Remote monitoring for post-surgical patients
In a recent study at McMaster University, Dr. Philip Devereaux and his collaborators examined the use of remote automated monitoring technology in 451 patients who underwent non-elective surgery at eight Canadian hospitals. Each patient was provided with and trained to use a tablet device and other necessary equipment such as blood pressure cuffs and heart rate monitors. The goal was to assess the impact of remote monitoring on these patients in the 31 days following their surgeries, compared with a group that received the standard model of care in which patients must go see their doctor for follow-up concerns. Patients in the remote monitoring group provided daily measurements of their vital signs and engaged in regular check-ins with nurses.

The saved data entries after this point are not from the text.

(** * The Knative plugin for Octant ([src/knative.ts]): routing, sorting, naming

    A shallow embedding of the class [MyPlugin].  The plugin is glue between
    the dashboard host and the cluster: it routes a content path to a handler,
    fetches objects through the host's [dashboardClient], sorts them, and
    hands them to view factories.  The host client, the collation behind
    [String.prototype.localeCompare] and the YAML printer are not the
    plugin's; they enter as the fields of [DashboardClient] and as the two
    variables of [Section Plugin]. *)

From Stdlib Require Import ZArith String Ascii List Permutation Sorted Lia.
From stdpp Require Import base option list gmap strings sorting.

Local Open Scope Z_scope.

(** ** JavaScript values the plugin computes with *)

(** A number as the comparators produce it: [NaN] or an integer.  JavaScript
    numbers are IEEE doubles; the integer is exact for magnitudes up to
    [MAX_SAFE_INTEGER], which is what [isSafeInteger] records. *)
Inductive JSNumber : Type :=
| NaN
| Num (z : Z).

Global Instance JSNumber_eq_dec : EqDecision JSNumber.
Proof. solve_decision. Defined.

Definition MAX_SAFE_INTEGER : Z := 9007199254740991.

Definition isSafeInteger (n : JSNumber) : Prop :=
  match n with
  | NaN => False
  | Num z => Z.abs z <= MAX_SAFE_INTEGER
  end.

(** [x - y] on numbers: exact, as the engine's subtraction is on the
    integers of [isSafeInteger]. *)
Definition minus (x y : JSNumber) : JSNumber :=
  match x, y with
  | Num a, Num b => Num (a - b)
  | _, _ => NaN
  end.

(** An exception value: [new Error(message)], or whatever the host client
    throws. *)
Record Error : Type := mkError { message : string }.

(** A value that may be [undefined] is an [option]; this is its rendering
    inside a template literal. *)
Definition templateString (v : option string) : string :=
  default "undefined" v.

(** *** Strings: [startsWith], [split], [parseInt]

    Strings are sequences of bytes here and of UTF-16 code units in the
    engine.  The three operations below only ever look for ASCII characters,
    which no multi-byte UTF-8 sequence contains, so they agree on both. *)

Fixpoint startsWith (s searchString : string) : bool :=
  match searchString, s with
  | EmptyString, _ => true
  | String c search', String d s' => if Ascii.eqb c d then startsWith s' search' else false
  | String _ _, EmptyString => false
  end.

(** [s.split("/")]: the pieces between the slashes, of which there is always
    at least one. *)
Fixpoint split_slash (s : string) : list string :=
  match s with
  | EmptyString => [EmptyString]
  | String c s' =>
      if Ascii.eqb c "/"%char then EmptyString :: split_slash s'
      else match split_slash s' with
           | piece :: pieces => String c piece :: pieces
           | [] => [String c EmptyString]
           end
  end.

(** [StrWhiteSpaceChar], restricted to its ASCII members. *)
Definition isWhiteSpace (c : ascii) : bool :=
  match c with
  | "009"%char | "010"%char | "011"%char | "012"%char | "013"%char | " "%char => true
  | _ => false
  end.

Fixpoint trimStart (s : string) : string :=
  match s with
  | String c s' => if isWhiteSpace c then trimStart s' else s
  | EmptyString => s
  end.

(** The value of a character as a digit, in the widest radix. *)
Definition digitValue (c : ascii) : option Z :=
  let n := Z.of_N (N_of_ascii c) in
  if (48 <=? n) && (n <=? 57) then Some (n - 48)
  else if (97 <=? n) && (n <=? 122) then Some (n - 87)
  else if (65 <=? n) && (n <=? 90) then Some (n - 55)
  else None.

(** The longest prefix of radix-[radix] digits, read as a number; [acc] is
    [None] until a digit has been read. *)
Fixpoint parseDigits (radix : Z) (acc : option Z) (s : string) : option Z :=
  match s with
  | String c s' =>
      match digitValue c with
      | Some d =>
          if d <? radix then parseDigits radix (Some (default 0 acc * radix + d)) s'
          else acc
      | None => acc
      end
  | EmptyString => acc
  end.

(** [parseInt(s)] with no radix argument: leading white space, a sign, an
    optional [0x], then digits; [NaN] when no digit follows.  The digits are
    read exactly; the engine rounds what they denote to a number, which
    changes nothing for the integers of [isSafeInteger]. *)
Definition parseInt (s : string) : JSNumber :=
  let s1 := trimStart s in
  let '(sign, s2) :=
    match s1 with
    | String "-"%char r => (-1, r)
    | String "+"%char r => (1, r)
    | _ => (1, s1)
    end in
  let '(radix, s3) :=
    match s2 with
    | String "0"%char (String "x"%char r) => (16, r)
    | String "0"%char (String "X"%char r) => (16, r)
    | _ => (10, s2)
    end in
  match parseDigits radix None s3 with
  | None => NaN
  | Some n => Num (sign * n)
  end.

(** *** [Array.prototype.sort]

    The engine's sort, as a stable insertion sort: each element in turn moves
    left past the elements it compares strictly below.  The sorted prefix is
    kept back to front while it is built.  [SortCompare] is the standard's
    wrapper around the comparator: a [NaN] result counts as zero.  The
    standard asks for a stable sort, so for a consistent comparator the
    result is sorted and keeps ties in their order, here as in any engine
    ([Array_sort_StronglySorted] and [Array_sort_stable] below).  For an
    inconsistent one, such as the revision comparator on a label that is
    not a number, the standard leaves the order to the implementation, and
    engines differ (some insert by binary search): what this definition
    returns on such a list is then one possible outcome among others. *)
Section ArraySort.
Context {A : Type}.
Variable comparefn : A -> A -> JSNumber.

CloudDX, a digital healthcare company founded in Kitchener, Ontario, created the technology used in the study.
The researchers found that 30% of participants in the virtual group had a drug error detected and corrected compared with the 6% in the standard care group. The most common error was drug omission by patients, either intentionally or mistakenly. Ease of connection allowed nurses to perform regular drug reconciliations and to reinforce the patient’s recovery plan with them.
Fewer people in the remote monitoring group reported pain at 7, 15, and 30 days after surgery. Researchers suggest that through regular virtual care, healthcare providers were able to respond to patients’ reported pain more readily (such as with appropriate adjustments to pain medication) than in the standard model of care.

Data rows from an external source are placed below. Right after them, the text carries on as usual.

(** * MediCall backend (server/index.js): a shallow embedding and its properties

    The server keeps one JSON document in memory ([db]) and a token map
    ([sessions]).  This file embeds the helper functions of
    [server/index.js] and its route handlers as Rocq functions over a small
    model of JavaScript values, and proves the properties the specification
    states about them.

    Conventions of the model:
    - a JavaScript string is the list of its UTF-16 code units;
    - a JavaScript number is an exact rational, NaN, Infinity or -Infinity:
      the rounding of doubles, and the overflow of an operation on finite
      numbers, are outside the model;
    - memory is unbounded and an array has no maximal length: a loop runs
      until its test fails, and for ever when it never does;
    - arrays and objects are trees, as [JSON.parse] builds them: no
      property is a function, and [===] on two arrays or objects is
      reference identity; every comparison the server makes is between a
      stored value and a freshly parsed one, hence [false];
    - a conversion to a string or a number that JavaScript refuses with a
      TypeError (an object with a [toString] key of its own) is an
      exception in the model too, and so are the other TypeErrors of the
      handlers; an exception that escapes a handler leaves the document as
      it stands at the throw;
    - [db.users], [db.families], [db.members] and [db.logs] are arrays of
      records with the fields of the data model;
    - [crypto.randomUUID()], [createToken()] and [new Date()] are read from
      a per-request environment, and the request to the call service
      settles. *)

From Stdlib Require Import String Ascii DecimalString.
From Stdlib Require Import ZArith NArith QArith Qround Bool Lia List.
Import ListNotations.
Close Scope Q_scope.

Set Implicit Arguments.
Set Warnings "-register-all".

(** ** Strings *)

Definition jsstring := list N.

(** The code units of an ASCII literal. *)
Definition lit (s : string) : jsstring :=
  List.map N_of_ascii (list_ascii_of_string s).

Definition jsstring_eqb (a b : jsstring) : bool :=
  if list_eq_dec N.eq_dec a b then true else false.

(** WhiteSpace and LineTerminator code points, the set [String.prototype.trim]
    and [parseInt] strip. *)
Definition isWhiteSpace (c : N) : bool :=
  ((c =? 9) || (c =? 10) || (c =? 11) || (c =? 12) || (c =? 13) || (c =? 32)
   || (c =? 160) || (c =? 5760) || ((8192 <=? c) && (c <=? 8202))
   || (c =? 8232) || (c =? 8233) || (c =? 8239) || (c =? 8287)
   || (c =? 12288) || (c =? 65279))%N.

(** [\d] without the unicode flag: ASCII digits only. *)
Definition isDigit (c : N) : bool := ((48 <=? c) && (c <=? 57))%N.

Fixpoint dropWhile (p : N -> bool) (s : jsstring) : jsstring :=
  match s with
  | [] => []
  | c :: rest => if p c then dropWhile p rest else s
  end.

Fixpoint takeWhile (p : N -> bool) (s : jsstring) : jsstring :=
  match s with
  | [] => []
  | c :: rest => if p c then c :: takeWhile p rest else []
  end.

Definition trimStart (s : jsstring) : jsstring := dropWhile isWhiteSpace s.

Definition trim (s : jsstring) : jsstring :=
  rev (trimStart (rev (trimStart s))).

Definition startsWith (s prefix : jsstring) : bool :=
  jsstring_eqb (firstn (length prefix) s) prefix.

(** [s.slice(-n)]: the last [n] code units, all of [s] when it is shorter. *)
Definition sliceLast (n : nat) (s : jsstring) : jsstring :=
  skipn (length s - n) s.

(** [arr.join(sep)] on already stringified elements. *)
Fixpoint join (sep : jsstring) (parts : list jsstring) : jsstring :=
  match parts with
  | [] => []
  | [x] => x
  | x :: rest => x ++ sep ++ join sep rest
  end.

(** ** Numbers and values *)

Inductive JsNum :=
| Fin (q : Q)
| NaN
| Infinity
| NegInfinity.

Inductive JsVal :=
| JUndefined
| JNull
| JBool (b : bool)
| JNum (n : JsNum)
| JStr (s : jsstring)
| JArr (elems : list JsVal)
| JObj (props : list (jsstring * JsVal)).

Definition jint (z : Z) : JsVal := JNum (Fin (inject_Z z)).
Definition jstr (s : string) : JsVal := JStr (lit s).

(** [a < b] on numbers. *)
Definition num_lt (a b : JsNum) : bool :=
  match a, b with
  | Fin x, Fin y => match (x ?= y)%Q with Lt => true | _ => false end
  | NegInfinity, Fin _ | NegInfinity, Infinity | Fin _, Infinity => true
  | _, _ => false
  end.

(** [a <= b] on numbers. *)
Definition num_le (a b : JsNum) : bool :=
  match a, b with
  | Fin x, Fin y => match (x ?= y)%Q with Gt => false | _ => true end
  | NegInfinity, Fin _ | NegInfinity, Infinity | Fin _, Infinity => true
  | Infinity, Infinity | NegInfinity, NegInfinity => true
  | _, _ => false
  end.

Definition num_eq (a b : JsNum) : bool :=
  match a, b with
  | Fin x, Fin y => Qeq_bool x y
  | Infinity, Infinity | NegInfinity, NegInfinity => true
  | _, _ => false
  end.

Definition num_add (a b : JsNum) : JsNum :=
  match a, b with
  | Fin x, Fin y => Fin (x + y)
  | NaN, _ | _, NaN => NaN
  | Infinity, NegInfinity | NegInfinity, Infinity => NaN
  | Infinity, _ | _, Infinity => Infinity
  | NegInfinity, _ | _, NegInfinity => NegInfinity
  end.

Definition num_neg (a : JsNum) : JsNum :=
  match a with
  | Fin x => Fin (- x)
  | NaN => NaN
  | Infinity => NegInfinity
  | NegInfinity => Infinity
  end.







(** [Math.max(a, b)]: NaN when either argument is NaN. *)
Definition Math_max (a b : JsNum) : JsNum :=
  match a, b with
  | Fin x, Fin y => match (x ?= y)%Q with Lt => Fin y | _ => Fin x end
  | NaN, _ | _, NaN => NaN
  | Infinity, _ | _, Infinity => Infinity
  | NegInfinity, other | other, NegInfinity => other
  end.

Definition Number_isFinite (a : JsNum) : bool :=
  match a with
  | Fin _ => true
  | _ => false
  end.

(** ToBoolean. *)
Definition truthy (v : JsVal) : bool :=
  match v with
  | JUndefined | JNull => false
  | JBool b => b
  | JNum (Fin q) => negb (Qeq_bool q 0)
  | JNum NaN => false
  | JNum _ => true
  | JStr s => match s with [] => false | _ => true end
  | JArr _ | JObj _ => true
  end.

(** [a || b] and [a ?? b]. *)
Definition js_or (a b : JsVal) : JsVal := if truthy a then a else b.

Definition nullish (a b : JsVal) : JsVal :=
  match a with
  | JUndefined | JNull => b
  | _ => a
  end.

(** [a === b]. *)
Definition strict_eq (a b : JsVal) : bool :=
  match a, b with
  | JUndefined, JUndefined => true
  | JNull, JNull => true
  | JBool x, JBool y => Bool.eqb x y
  | JNum x, JNum y => num_eq x y
  | JStr x, JStr y => jsstring_eqb x y
  | _, _ => false
  end.

(** [obj.name] for a data property of a parsed JSON value; primitives and
    arrays have no such property. *)
Fixpoint lookup (name : jsstring) (props : list (jsstring * JsVal)) : JsVal :=
  match props with
  | [] => JUndefined
  | (k, v) :: rest => if jsstring_eqb k name then v else lookup name rest
  end.

(** JSON.parse keeps the last of several equal keys. *)
Definition prop (v : JsVal) (name : string) : JsVal :=
  match v with
  | JObj props => lookup (lit name) (rev props)
  | _ => JUndefined
  end.

(** The object has a key [name] of its own. *)
Definition hasOwn (name : string) (props : list (jsstring * JsVal)) : bool :=
  existsb (fun kv => jsstring_eqb (fst kv) (lit name)) props.

(** [arr[i]] on a JavaScript array held as a list. *)
Definition arr_get (l : list JsVal) (i : Z) : JsVal :=
  if (i <? 0)%Z then JUndefined else nth (Z.to_nat i) l JUndefined.

(** [v.length] (with [?.] semantics on null and undefined, where the source
    uses it; the plain accesses are all guarded by a truthiness test). *)
Definition js_length (v : JsVal) : JsVal :=
  match v with
  | JArr l => jint (Z.of_nat (length l))
  | JStr s => jint (Z.of_nat (length s))
  | JObj _ => prop v "length"
  | _ => JUndefined
  end.

(** [v?.[0]]. *)
Definition js_first (v : JsVal) : JsVal :=
  match v with
  | JArr l => arr_get l 0
  | JStr (c :: _) => JStr [c]
  | JObj _ => prop v "0"
  | _ => JUndefined
  end.

(** ** Completions

    How the evaluation of an expression or of a call ends: with a value,
    with an exception (every one the handlers can raise on JSON data is a
    TypeError), or not at all. *)

Inductive Completion (A : Type) : Type :=
| Returns (a : A)
| Throws
| Diverges.

Arguments Throws {A}.
Arguments Diverges {A}.

Definition bind {A B : Type} (c : Completion A) (k : A -> Completion B)
  : Completion B :=
  match c with
  | Returns a => k a
  | Throws => Throws
  | Diverges => Diverges
  end.

Notation "x <- c ;; k" := (bind c (fun x => k))
  (at level 61, c at next level, right associativity).

(** [arr.map(f)] for an [f] that may not return. *)
Definition traverse {A B : Type} (f : A -> Completion B)
  : list A -> Completion (list B) :=
  fix go (l : list A) : Completion (list B) :=
    match l with
    | [] => Returns []
    | x :: rest => y <- f x ;; ys <- go rest ;; Returns (y :: ys)
    end.

(** [Array.prototype.join]: null and undefined elements print as the empty
    string, every other element as [str] prints it. *)
Definition joinWith (str : JsVal -> Completion jsstring) (sep : jsstring)
           (vals : list JsVal) : Completion jsstring :=
  parts <- traverse (fun x => match x with
                              | JUndefined | JNull => Returns []
                              | _ => str x
                              end) vals ;;
  Returns (join sep parts).

(** ** Conversions between numbers and strings

    [Number::toString] and the StringToNumber grammar are kept abstract:
    every definition below is parametric in them, and every theorem holds
    for whatever they are. *)

Class NumberConv := {
  numberToString : Q -> jsstring;
  stringToNumber : jsstring -> JsNum
}.

Section Coercions.
Context {NC : NumberConv}.

(** [String(v)] and the conversion of a template literal.  An array goes
    through [join]; an object goes through [Object.prototype.toString]
    unless a key [toString] of its own hides it: the value under that key
    is not callable, [valueOf] returns the object itself, and the conversion
    ends in a TypeError. *)
Fixpoint ToString (v : JsVal) : Completion jsstring :=
  match v with
  | JUndefined => Returns (lit "undefined")
  | JNull => Returns (lit "null")
  | JBool true => Returns (lit "true")
  | JBool false => Returns (lit "false")
  | JNum (Fin q) => Returns (numberToString q)
  | JNum NaN => Returns (lit "NaN")
  | JNum Infinity => Returns (lit "Infinity")
  | JNum NegInfinity => Returns (lit "-Infinity")
  | JStr s => Returns s
  | JArr l => joinWith ToString (lit ",") l
  | JObj props =>
      if hasOwn "toString" props then Throws
      else Returns (lit "[object Object]")
  end.

(** [vals.join(sep)] on an array of values. *)
Definition joinVals (sep : jsstring) (vals : list JsVal) : Completion jsstring :=
  joinWith ToString sep vals.

(** ToPrimitive: arrays and objects go through [toString], whatever the
    hint ([valueOf] returns the object itself). *)
Definition ToPrimitive (v : JsVal) : Completion JsVal :=
  match v with
  | JArr _ | JObj _ => s <- ToString v ;; Returns (JStr s)
  | _ => Returns v
  end.

Definition ToNumber (v : JsVal) : Completion JsNum :=
  p <- ToPrimitive v ;;
  Returns (match p with
           | JUndefined => NaN
           | JNull => Fin 0
           | JBool true => Fin 1
           | JBool false => Fin 0
           | JNum n => n
           | JStr s => stringToNumber s
           | _ => NaN
           end).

Finally, researchers found that virtual care and remote monitoring reduced the risk of acute hospital care and emergency room visits. Patient’s concerns could be responded to promptly without resorting to visiting an emergency room. This finding is notable as hospitals continue to cope with the effects of COVID-19. There is a need to reduce the use of acute hospital care to maintain hospital capacity and to facilitate the management of the backlog of elective surgeries.
This study tentatively suggests the acceptability of virtual care and remote monitoring by both patients and physicians. It also suggests the potential to save patients time, money, and energy from traveling to clinics and the potential to reserve hospital space for new patients.

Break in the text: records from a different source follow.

(** X6.  [set_linear(v, b)] on a variable of the model writes its linear
    bias and nothing else: the other linear biases, every neighborhood
    and degree, every quadratic query and both counts are as before.  On
    an index that is no variable the assertion fails. *)
Theorem set_linear_postcondition (s : bqm) v b :
  (v < num_variables s →
   ∃ s',
     set_linear s v b = Some s' ∧
     get_linear s' v = Some b ∧
     (∀ x, x ≠ v → get_linear s' x = get_linear s x) ∧
     (∀ x, neighborhood s' x = neighborhood s x) ∧
     (∀ x, degree s' x = degree s x) ∧
     (∀ x y, get_quadratic s' x y = get_quadratic s x y) ∧
     num_variables s' = num_variables s ∧
     num_interactions s' = num_interactions s) ∧
  (num_variables s ≤ v → set_linear s v b = None).
Proof.
  unfold num_variables. split.
  - intros Hv.
    destruct (set_linear_spec s v b Hv) as (s' & Hset & Hlen & Hfst & Hv' & Hx).
    assert (s'.*1 = s.*1) as Hfst' by (by apply list_eq).
    exists s'. split_and!; try done.
    + intros x. by rewrite !neighborhood_fmap, Hfst'.
    + intros x. by rewrite !degree_fmap, Hfst'.
    + intros x y. apply get_quadratic_neighborhood; [done|].
      by rewrite !neighborhood_fmap, Hfst'.
    + unfold num_interactions. by rewrite (count_entries_fmap s s').
  - intros Hv. unfold set_linear. rewrite decide_False; [done|lia].
Qed.

(** X7.  Writes of linear biases compose as assignments do: of two
    writes to one variable the later one stands, writes to two variables
    commute, and writing back the bias just read changes nothing. *)
Theorem set_linear_compose (s : bqm) v w a b :
  (s1 ← set_linear s v a; set_linear s1 v b) = set_linear s v b ∧
  (v ≠ w →
   (s1 ← set_linear s v a; set_linear s1 w b) =
   (s1 ← set_linear s w b; set_linear s1 v a)) ∧
  (get_linear s v = Some a → set_linear s v a = Some s).
Proof.
  unfold set_linear, get_linear. split_and!.
  - destruct (decide (v < length s)) as [Hv|Hv]; [|done].
    destruct (lookup_lt_is_Some_2 s v Hv) as [r Hr]. rewrite Hr. simpl.
    rewrite length_insert, decide_True by done.
    rewrite list_lookup_insert_eq by done. simpl.
    by rewrite list_insert_insert_eq.
  - intros Hvw.
    destruct (decide (v < length s)) as [Hv|Hv];
      destruct (decide (w < length s)) as [Hw|Hw]; try done.
    + destruct (lookup_lt_is_Some_2 s v Hv) as [rv Hrv].
      destruct (lookup_lt_is_Some_2 s w Hw) as [rw Hrw].
      rewrite Hrv, Hrw. simpl. rewrite !length_insert, !decide_True by done.
      rewrite !list_lookup_insert_ne by done. rewrite Hrv, Hrw. simpl.
      by rewrite list_insert_insert_ne.
    + destruct (lookup_lt_is_Some_2 s v Hv) as [rv Hrv]. rewrite Hrv. simpl.
      by rewrite length_insert, decide_False.
    + destruct (lookup_lt_is_Some_2 s w Hw) as [rw Hrw]. rewrite Hrw. simpl.
      by rewrite length_insert, decide_False.
  - intros Hget. destruct (s !! v) as [r|] eqn:Hr; [|done].
    injection Hget as <-. rewrite decide_True by (by eapply lookup_lt_Some).
    simpl. f_equal. apply list_insert_id. by destruct r.
Qed.

(** X8.  [add_variable()] returns the former [num_variables()] as the new
    index and appends one variable with linear bias zero and no
    neighbor: it has no edge to any variable, and what could be asked of
    the model before has the same answer after. *)
Theorem add_variable_postcondition (s : bqm) :
  let s' := (add_variable s).1 in
  let n := num_variables s in
  (add_variable s).2 = n ∧
  num_variables s' = n + 1 ∧
  get_linear s' n = Some bzero ∧
  degree s' n = Some 0 ∧
  (∀ x, x < n → get_quadratic s' n x = Some (bzero, false)) ∧
  (∀ x, x < n →
     get_linear s' x = get_linear s x ∧
     degree s' x = degree s x ∧
     neighborhood s' x = neighborhood s x) ∧
  (∀ x y, x < n → y < n → get_quadratic s' x y = get_quadratic s x y) ∧
  num_interactions s' = num_interactions s.
Proof.
  rewrite add_variable_eq. unfold num_variables. simpl.
  assert (∀ x, x < length s →
            (s ++ [([], bzero)]) !! x = s !! x) as Hold.
  { intros x Hx. by rewrite lookup_app_l. }
  assert ((s ++ [([], bzero)]) !! length s = Some ([], bzero)) as Hnew.
  { by rewrite list_lookup_middle. }
  split_and!; try done.
  - rewrite length_app. simpl. lia.
  - unfold get_linear. by rewrite Hnew.
  - unfold degree. by rewrite Hnew.
  - intros x Hx. unfold get_quadratic, neighborhood.
    rewrite length_app. simpl. rewrite !decide_True by lia.
    by rewrite Hnew.
  - intros x Hx. unfold get_linear, degree, neighborhood.
    rewrite length_app, Hold by done. simpl.
    by rewrite !decide_True by lia.
  - intros x y Hx Hy. unfold get_quadratic, neighborhood.
    rewrite length_app, Hold by done. simpl.
    repeat case_decide; try done; lia.
  - unfold num_interactions.
    rewrite count_entries_app, count_entries_cons. simpl.
    by rewrite Nat.add_0_r.
Qed.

Connecting to patients all over Canada
Ideally, this technology could have a huge impact in rural communities that do not have sufficient access to healthcare resources. In fact, in northern Ontario, indigenous and rural patients with lung, heart, and other chronic conditions are benefitting from a remote monitoring pilot program initiated as part of the province’s pandemic response.
It is important to note that one key barrier to virtual care is insufficient internet connectivity in rural regions. Canada recognized the importance of rural connectivity for public health and other functions and has set up a Universal Broadband Fund to begin investing in enhanced digital infrastructure in these regions.
Further, patients with cognitive impairments or neurodegenerative diseases may not be able to engage in remote monitoring without assistance. In their cases, wearable sensors are a feasible alternative to a tablet device.
But what do patients and doctors think about this shift towards virtual care?
Attitudes towards virtual care and remote monitoring are shifting.
In this study, most patients agreed to remote monitoring. Out of a total of 3211 eligible patients, 18% chose not to participate. For another 18% of patients, their surgeons did not agree to them participating.
In heart failure patients, one survey found that patients and clinicians were willing to use a remote monitoring system as long as several conditions were met, including provision of easy-to-use system with clear tangible benefits, maintaining good patient–provider communication, and no increase in clinical workload.
Virtual care and related technologies are evolving rapidly. Healthcare is not just about treating a patient’s symptoms. It involves building and maintaining trusting connections between healthcare providers and patients. Remote monitoring, and virtual care more broadly, give healthcare workers another tool to build these key connections with the populations they serve.